Anyway, let the morrow take care of itself. Here we have an election in which the word change seems to come up like a bad intestinal disorder, and yet of changing an oil regime that is putting the entire world at risk of terminal disease, nary a word. Basically, this regime was set up before World War II and consolidated in the 1950s as the Brits retreated from east of Suez, and it consists very simply of this: you (Gulf Arabs) run this industry on market principles and we (Yanks) protect you. Well, hell.

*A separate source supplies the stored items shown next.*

(* ===== verification/Cmms.v ===== *)
(** * Maintenance

    [crates/mes-db/src/repo_cmms.rs] and [crates/mes-edge/src/cmms.rs]: preventive
    maintenance schedules, maintenance work orders, the ledger of spare parts and
    procurement requests. The endpoints that share their name with the repository call
    they wrap carry the suffix [_endpoint]. *)

From S2P Require Import Prelude Lifecycle Schema Sql Sample Moves.

(** What the queries compute in the server's own arithmetic: [EXTRACT(EPOCH FROM d) /
    3600.0] and [d * INTERVAL '1 day'], of a NUMERIC number of days. *)
Class CmmsEnv := {
  epoch_hours : Duration → Decimal;
  interval_days : Decimal → Duration
}.

Record PmScheduleInput := mkPmScheduleInput {
  psi_work_center_id : string; psi_name : string; psi_trigger_type : string;
  psi_interval_value : Decimal; psi_checklist_ref : option string
}.

Record PmDue := mkPmDue { pd_schedule : PmRow; pd_current_usage_h : Decimal }.

Record MaintenanceWoInput := mkMaintenanceWoInput {
  mwi_work_center_id : string; mwi_pm_schedule_id : option string; mwi_wo_type : string;
  mwi_notes : option string
}.

Record MaintenanceTransitionInput := mkMaintenanceTransitionInput {
  mti_status : string; mti_technician_id : option string; mti_failure_code : option string
}.

Record SparePartInput := mkSparePartInput {
  spi_code : string; spi_name : string; spi_uom : option string;
  spi_reorder_point : option Decimal; spi_reorder_qty : option Decimal
}.

(** A spare part with its derived stock. *)
Record SparePart := mkSparePart { spare_row : SpareRow; stock : Decimal }.

Record SpareTxnInput := mkSpareTxnInput {
  sti_spare_part_id : string; sti_maintenance_wo_id : option string; sti_txn_type : string;
  sti_qty : Decimal
}.

Record SpareTxnResponse := mkSpareTxnResponse {
  str_txn_id : string; str_stock : Decimal; str_procurement_request : option ProcRow
}.

Section cmms.
Context {env : Env} {cmms : CmmsEnv}.
Abbreviation Repo := (M World RepoError).
Abbreviation Api := (M World ApiErr).

(** ** PM schedules *)

(** [COALESCE(SUM(... / 3600.0), 0)] over the RUNNING intervals of the work center *)
Definition run_hours (work_center_id : string) (db : Db) : Decimal :=
  sum_rows (λ m, epoch_hours (ms_end_ts m - ms_start_ts m))
    (select (λ m, String.eqb (ms_work_center_id m) work_center_id &&
                  String.eqb (ms_state m) "running") (db Machine_states)).

Definition work_center_run_hours (work_center_id : string) : Repo Decimal :=
  map_err map_sqlx (query (run_hours work_center_id)).

Definition create_pm_schedule (work_center_id name trigger_type : string)
    (interval_value : Decimal) (checklist_ref : option string) : Repo PmRow :=
  trigger ← ok_or (PmTrigger.parse trigger_type)
    (InvalidReference "unknown trigger_type");
  match trigger with
  | PmTrigger.Calendar =>
      id ← new_id;
      now ← gets w_now;
      map_err map_sqlx (insert Pm_schedules
        (mkPmRow id work_center_id name "calendar" interval_value (Some now)
           (Some (now + interval_days interval_value)) None None checklist_ref true now now))
  | PmTrigger.UsageHours =>
      baseline ← work_center_run_hours work_center_id;
      let next_due := usage_next_due baseline interval_value in
      id ← new_id;
      now ← gets w_now;
      map_err map_sqlx (insert Pm_schedules
        (mkPmRow id work_center_id name "usage_hours" interval_value None None
           (Some baseline) (Some next_due) checklist_ref true now now))
  end.

(** The body of the loop of [list_pm_due]. *)
Definition pm_is_due (now : DateTime) (s : PmRow) (current_usage_h : Decimal) : bool :=
  match PmTrigger.parse (pm_trigger_type s) with
  | Some PmTrigger.Calendar =>
      match pm_next_due_at s with Some nd => calendar_is_due nd now | None => false end
  | Some PmTrigger.UsageHours =>
      match pm_next_due_usage_h s with
      | Some nd => usage_is_due nd current_usage_h
      | None => false
      end
  | None => false
  end.

Definition pm_rows (db : Db) : list PmDue :=
  map (λ s, mkPmDue s (run_hours (pm_work_center_id s) db))
    (order_by pm_created_at (select pm_enabled (db Pm_schedules))).

Definition list_pm_due : Repo (list PmDue) :=
  rows ← map_err map_sqlx (query pm_rows);
  now ← gets w_now;
  mret (select (λ r, pm_is_due now (pd_schedule r) (pd_current_usage_h r)) rows).

(** ** Maintenance work orders *)

Definition create_maintenance_wo (work_center_id : string) (pm_schedule_id : option string)
    (wo_type : string) (notes : option string) : Repo MwoRow :=
  ty ← ok_or (MaintenanceType.parse wo_type) (InvalidReference "unknown wo_type");
  id ← new_id;
  now ← gets w_now;
  map_err map_sqlx (insert Maintenance_work_orders
    (mkMwoRow id work_center_id pm_schedule_id (MaintenanceType.as_str ty) "requested" None
       None notes now None None None None now now)).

Years ago, one of the most interesting writers to appear in Mr. Norman Podhoretz’s Commentary was a charming, funny, and elegant man named Professor Robert W. Tucker, with whom I used to meet for dinner from time to time at Mr. Lewis Lehrman’s townhouse in the East 70’s. I liked Mr. Lehrman, who was even more elegant than Professor Tucker — a great teacher — and I was disappointed when he failed in his bid for the New York governorship, losing to Mr. Mario Cuomo, who very nearly bankrupted the state while trying to make up his mind about no one remembers what. I should have volunteered to help Mr. Lehrman, he might have been a contender. I was selfish, accepted his hospitality. and did not help in his campaign. Charitably, he never blamed me. But we must turn our failed pages.
Professor Tucker had a great idea that failed to catch on, and whereas Mr. Lehrman probably cannot return to New York politics (though after the matter of that man with the calf-length black socks, who knows?), this idea may get a second chance. Very simply, he proposed what I am suggesting now, seize the oil fields. His position was that it was in our national interest to do so and, following the oil shocks of the 1970s, he argued, it was in the interest of the emerging states of what still was called the Third World, as well. Immense zones of the Third World by now have descended into something like the Fourth and will very soon be in the Fifth if the oil billionaires continue to have their way. So I ask you again, what’s stopping us?